BEGIN RECORDS SHOWN

(** The write loop; [written] is what the file holds, [rest] what is left. *)
Fixpoint write_loop (answers : list WriteAnswer) (path written rest : string) (d : Disk) : option Z * Disk :=
  if empty_text rest then (None, d)
  else
    match answers with
    | [] => (None, disk_update (<[path := written +:+ rest]>) d)
    | Wrote n :: answers =>
        let n := Nat.min n (String.length rest) in
        let written := written +:+ String.substring 0 n rest in
        write_loop answers path written (String.substring n (String.length rest - n) rest)
          (disk_update (<[path := written]>) d)
    | WriteFailed e :: answers =>
        if e =? EINTR then write_loop answers path written rest d else (Some e, d)
    end.

Definition write_file_atomically (final_path contents : string) (k : FileAnswers) (d : Disk) : Result () * Disk :=
  if bool_decide (is_Some (dk_files d !! final_path)) then
    (fail_with Errc.Busy ("refuse to overwrite existing result file: " +:+ final_path), d)
  else
    let tmp_path := final_path +:+ ".tmp" in
    let d := disk_remove (fa_remove_stale k) tmp_path d in
    match (if bool_decide (is_Some (dk_files d !! tmp_path)) then Some EEXIST else fa_open k) with
    | Some _ => (fail_with Errc.IoError "open result tmp: ", d)
    | None =>
        let d := disk_update (<[tmp_path := ""]>) d in
        match write_loop (fa_writes k) tmp_path "" contents d with
        | (Some _, d) => (fail_with Errc.IoError "write result tmp: ", disk_remove (fa_remove k) tmp_path d)
        | (None, d) =>
            match fa_fsync k, fa_rename k with
            | Some _, _ => (fail_with Errc.IoError "fsync result tmp: ", disk_remove (fa_remove k) tmp_path d)
            | None, Some _ => (fail_with Errc.IoError "rename result file: ", disk_remove (fa_remove k) tmp_path d)
            | None, None =>
                (Ok (), disk_update (λ f, <[final_path := default "" (f !! tmp_path)]> (delete tmp_path f)) d)
            end
        end
    end.

(** [directory / name] for a relative name. *)
Definition ends_with_slash (s : string) : bool :=
  match String.get (String.length s - 1) s with Some c => bool_decide (c = "/"%char) | None => false end.
Definition path_join (directory name : string) : string :=
  if ends_with_slash directory then directory +:+ name else directory +:+ "/" +:+ name.

Record ResultArtifacts := mkArtifacts { ra_json_path : string; ra_csv_path : string }.

Record WriterAnswers := mkWriterAnswers {
  wa_create_error : option string;
  wa_json : FileAnswers;
  wa_csv : FileAnswers;
  wa_remove_json : bool
}.

Definition json_path (directory : string) (r : TestResult) : string := path_join directory (tr_run_id r +:+ ".json").
Definition csv_path (directory : string) (r : TestResult) : string := path_join directory (tr_run_id r +:+ ".csv").

Definition result_write (r : TestResult) (directory : string) (k : WriterAnswers) (d : Disk)
    : Result ResultArtifacts * Disk :=
  match validate_persistable r with
  | Err e => (Err e, d)
  | Ok _ =>
      if empty_text directory then (fail_with Errc.InvalidArgument "result directory must be non-empty", d)
      else
        match wa_create_error k with
        | Some m => (fail_with Errc.IoError ("create result directory: " +:+ m), d)
        | None =>
            match write_file_atomically (json_path directory r) (serialize_result_json r) (wa_json k) d with
            | (Err e, d) => (Err e, d)
            | (Ok _, d) =>
                match write_file_atomically (csv_path directory r) (serialize_result_csv r) (wa_csv k) d with
                | (Err e, d) => (Err e, disk_remove (wa_remove_json k) (json_path directory r) d)
                | (Ok _, d) => (Ok (mkArtifacts (json_path directory r) (csv_path directory r)), d)
                end
            end
        end
  end.

(** ** The JSON document *)

(** The document a result stands for. *)
Definition number_json (x : double) : json := if d_isfinite x then JNum (show_double x) else JNull.
Definition int_json (n : Z) : json := JNum (pretty n).

Definition parameter_json (p : TestParameter) : list (string * json) :=
  [("name", JStr (tp_name p)); ("value", JStr (tp_value p))].
Definition criterion_json (c : CriterionResult) : list (string * json) :=
  [("name", JStr (ct_name c)); ("passed", JBool (ct_passed c)); ("expected", JStr (ct_expected c));
   ("actual", JStr (ct_actual c))].
Definition measurement_json (m : Measurement) : list (string * json) :=
  [("name", JStr (me_name m)); ("unit", JStr (me_unit m)); ("value", number_json (me_value m));
   ("monotonic_ns", int_json (me_monotonic_ns m)); ("quality", JStr (quality_to_string (me_quality m)))].
Definition diagnostic_json (d : DiagnosticEvent) : list (string * json) :=
  [("observed_monotonic_ns", int_json (de_observed_monotonic_ns d));
   ("source", JStr (diagnostic_source_to_string (de_source d)));
   ("severity", JStr (diagnostic_severity_to_string (de_severity d))); ("code", JStr (de_code d));
   ("message", JStr (de_message d)); ("device_id", JStr (de_device_id d)); ("run_id", JStr (de_run_id d));
   ("context", JStr (de_context d))].

Definition result_json (r : TestResult) : json :=
  let env := rl_environment (tr_log r) in
  let pv := tr_provenance r in
  JObj
    [("schema", JStr kResultSchemaId); ("run_id", JStr (tr_run_id r));
     ("case", JObj [("id", JStr (tr_case_id r)); ("name", JStr (tr_case_name r)); ("version", JStr (tr_case_version r))]);
     ("outcome", JStr (outcome_to_string (tr_outcome r))); ("reason", JStr (tr_reason r));
     ("summary", JStr (tr_summary r));
     ("time", JObj [("started_monotonic_ns", int_json (tr_started_ns r));
                    ("finished_monotonic_ns", int_json (tr_finished_ns r));
                    ("started_wall_ns", int_json (tr_started_wall_ns r));
                    ("finished_wall_ns", int_json (tr_finished_wall_ns r))]);
     ("provenance", JObj [("git_commit", JStr (pv_git_commit pv)); ("git_dirty", JBool (pv_git_dirty pv));
                          ("build_type", JStr (pv_build_type pv))]);
     ("environment", JObj [("backend", JStr (en_backend env)); ("interface", JStr (en_interface_name env));
                           ("dut_id", JStr (en_dut_id env)); ("profile", JStr (en_profile env));
                           ("evidence", JStr (evidence_to_string (en_evidence env)))]);
     ("parameters", JArr (map (λ p, JObj (parameter_json p)) (rl_parameters (tr_log r))));
     ("error", JObj [("code", JStr (errc_to_string (err_code (tr_error r)))); ("message", JStr (err_message (tr_error r)))]);
     ("cleanup", JObj [("status", JStr (cleanup_to_string (tr_cleanup_status r)));
                       ("error_code", JStr (errc_to_string (err_code (tr_cleanup_error r))));
                       ("error_message", JStr (err_message (tr_cleanup_error r)))]);
     ("criteria", JArr (map (λ c, JObj (criterion_json c)) (tr_criteria r)));
     ("measurements", JArr (map (λ m, JObj (measurement_json m)) (rl_measurements (tr_log r))));
     ("diagnostics", JArr (map (λ d, JObj (diagnostic_json d)) (rl_diagnostics (tr_log r))))].

(** [f] appends the members [l] at [depth]. *)
Definition writes (depth : nat) (f : JsonOut → JsonOut) (l : list (string * json)) : Prop :=
  ∀ out first, f (out, first) = (out +:+ show_fields depth first l, first && is_nil l).

Lemma append_chars_eq value : ∀ out, append_chars value out = out +:+ escape value.
Proof.
  induction value as [|c value IH]; intros out; cbn [append_chars escape]; [by rewrite str_app_nil_r|].
  by rewrite IH, <- str_app_assoc.
Qed.

Lemma append_escaped_eq value out : append_escaped value out = out +:+ quoted value.
Proof. unfold append_escaped, quoted. by rewrite append_chars_eq, <- !str_app_assoc. Qed.

Lemma append_key_eq depth key out first :
  append_key depth key (out, first) = (out +:+ show_key depth first key, false).
Proof.
  unfold append_key, append_indent, show_key, indent. rewrite append_escaped_eq.
  destruct first; by rewrite ?str_app_nil_l, <- !str_app_assoc.
Qed.

(** Every field appends its key and its value. *)
Definition member (depth : nat) (first : bool) (key : string) (v : json) : string :=
  show_key depth first key +:+ show depth v.

Ltac field_eq := intros; rewrite append_key_eq; unfold member; by rewrite ?append_escaped_eq, <- ?str_app_assoc.

Lemma string_field_eq depth key value out first :
  append_string_field depth key value (out, first) = (out +:+ member depth first key (JStr value), false).
Proof. unfold append_string_field. field_eq. Qed.
Lemma int_field_eq depth key value out first :
  append_int_field depth key value (out, first) = (out +:+ member depth first key (int_json value), false).
Proof. unfold append_int_field. field_eq. Qed.
Lemma bool_field_eq depth key value out first :
  append_bool_field depth key value (out, first) = (out +:+ member depth first key (JBool value), false).
Proof. unfold append_bool_field. field_eq. Qed.
Lemma number_field_eq depth key value out first :
  append_number_field depth key value (out, first) = (out +:+ member depth first key (number_json value), false).
Proof. unfold append_number_field, append_number, number_json. destruct (d_isfinite value); field_eq. Qed.

Lemma object_eq depth body l out :
  writes (S depth) body l → append_object depth body out = out +:+ show depth (JObj l).
Proof.
  intros Hb. unfold append_object, append_indent. rewrite Hb, show_obj. cbn [fst]. by rewrite <- !str_app_assoc.
Qed.

Lemma object_field_eq depth key body l out first :
  writes (S depth) body l →
  append_object_field depth key body (out, first) = (out +:+ member depth first key (JObj l), false).
Proof.
  intros Hb. unfold append_object_field, member. rewrite append_key_eq, (object_eq _ _ _ _ Hb). by rewrite <- str_app_assoc.
Qed.

Lemma items_eq {A} depth (body : A → JsonOut → JsonOut) (f : A → list (string * json)) l :
  (∀ x, writes (S depth) (body x) (f x)) → ∀ out,
  append_items depth body l out = out +:+ show_items depth (map (λ x, JObj (f x)) l).
Proof.
  intros Hb. induction l as [|x l IH]; intros out; cbn [append_items map show_items]; [by rewrite str_app_nil_r|].
  rewrite IH, (object_eq _ _ _ _ (Hb x)). unfold append_indent, indent. destruct l; by rewrite <- !str_app_assoc.
Qed.

Lemma array_field_eq {A} depth key (body : A → JsonOut → JsonOut) (f : A → list (string * json)) l out first :
  (∀ x, writes (S (S depth)) (body x) (f x)) →
  append_array_field depth key body l (out, first) =
    (out +:+ member depth first key (JArr (map (λ x, JObj (f x)) l)), false).
Proof.
  intros Hb. unfold append_array_field, member, append_indent.
  rewrite append_key_eq, (items_eq _ _ _ _ Hb), show_arr. unfold indent. by rewrite <- !str_app_assoc.
Qed.

(** Rewrites a chain of fields into the text of their members. *)
Ltac fields_eq :=
  repeat (rewrite string_field_eq || rewrite int_field_eq || rewrite bool_field_eq || rewrite number_field_eq);
  unfold member; cbn [show_fields is_nil]; rewrite ?andb_false_r, ?str_app_nil_r, <- ?str_app_assoc; try reflexivity.

Lemma parameter_writes p : writes 3 (append_parameter p) (parameter_json p).
Proof. intros out first. unfold append_parameter, parameter_json. fields_eq. Qed.
Lemma criterion_writes c : writes 3 (append_criterion c) (criterion_json c).
Proof. intros out first. unfold append_criterion, criterion_json. fields_eq. Qed.
Lemma measurement_writes m : writes 3 (append_measurement m) (measurement_json m).
Proof. intros out first. unfold append_measurement, measurement_json. fields_eq. Qed.
Lemma diagnostic_writes d : writes 3 (append_diagnostic d) (diagnostic_json d).
Proof. intros out first. unfold append_diagnostic, diagnostic_json. fields_eq. Qed.

Ltac object_step :=
  match goal with
  | |- context [append_object_field ?d ?k ?body (?o, ?f)] =>
      match goal with
      | |- context [(k, JObj ?l)] => rewrite (object_field_eq d k body l o f) by (intros ? ?; fields_eq)
      end
  end.

(** The sources build the document that [result_json] describes. *)
Lemma serialize_json_eq r : serialize_result_json r = show 0 (result_json r) +:+ nl.
Proof.
  unfold serialize_result_json, result_json. rewrite show_obj.
  repeat (rewrite string_field_eq || object_step || rewrite (array_field_eq _ _ _ _ _ _ _ parameter_writes)
    || rewrite (array_field_eq _ _ _ _ _ _ _ criterion_writes) || rewrite (array_field_eq _ _ _ _ _ _ _ measurement_writes)
    || rewrite (array_field_eq _ _ _ _ _ _ _ diagnostic_writes)).
  unfold member. cbn [show_fields fst]. by rewrite <- !str_app_assoc.
Qed.

(** Numbers are made of the characters of numbers. *)
Lemma num_text_app_r a b : all_chars is_num a = true → num_text b = true → num_text (a +:+ b) = true.
Proof.
  unfold num_text. intros Ha [Hne Hb]%andb_prop. rewrite all_chars_app, Ha, Hb, str_length_app. cbn [andb].
  rewrite andb_true_r. apply negb_true_iff, Nat.eqb_neq. apply negb_true_iff, Nat.eqb_neq in Hne. lia.
Qed.

Lemma num_text_app_l a b : num_text a = true → all_chars is_num b = true → num_text (a +:+ b) = true.
Proof.
  unfold num_text. intros [Hne Ha]%andb_prop Hb. rewrite all_chars_app, Ha, Hb, str_length_app. cbn [andb].
  rewrite andb_true_r. apply negb_true_iff, Nat.eqb_neq. apply negb_true_iff, Nat.eqb_neq in Hne. lia.
Qed.

Lemma num_text_all a : num_text a = true → all_chars is_num a = true.
Proof. unfold num_text. by intros [_ ?]%andb_prop. Qed.

Lemma pretty_N_char_num x : is_num (pretty_N_char x) = true.
Proof. unfold pretty_N_char. by repeat case_match. Qed.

END RECORDS SHOWN

WORK INSTRUCTION: Given the data above, transcribe exactly the lines from the one containing "Lemma append_key_eq depth" down to the one containing "Proof. unfold append_number_field, append_number, number_json.", and no others.

EXPECTED ANSWER:
Lemma append_key_eq depth key out first :
  append_key depth key (out, first) = (out +:+ show_key depth first key, false).
Proof.
  unfold append_key, append_indent, show_key, indent. rewrite append_escaped_eq.
  destruct first; by rewrite ?str_app_nil_l, <- !str_app_assoc.
Qed.

(** Every field appends its key and its value. *)
Definition member (depth : nat) (first : bool) (key : string) (v : json) : string :=
  show_key depth first key +:+ show depth v.

Ltac field_eq := intros; rewrite append_key_eq; unfold member; by rewrite ?append_escaped_eq, <- ?str_app_assoc.

Lemma string_field_eq depth key value out first :
  append_string_field depth key value (out, first) = (out +:+ member depth first key (JStr value), false).
Proof. unfold append_string_field. field_eq. Qed.
Lemma int_field_eq depth key value out first :
  append_int_field depth key value (out, first) = (out +:+ member depth first key (int_json value), false).
Proof. unfold append_int_field. field_eq. Qed.
Lemma bool_field_eq depth key value out first :
  append_bool_field depth key value (out, first) = (out +:+ member depth first key (JBool value), false).
Proof. unfold append_bool_field. field_eq. Qed.
Lemma number_field_eq depth key value out first :
  append_number_field depth key value (out, first) = (out +:+ member depth first key (number_json value), false).
Proof. unfold append_number_field, append_number, number_json. destruct (d_isfinite value); field_eq. Qed.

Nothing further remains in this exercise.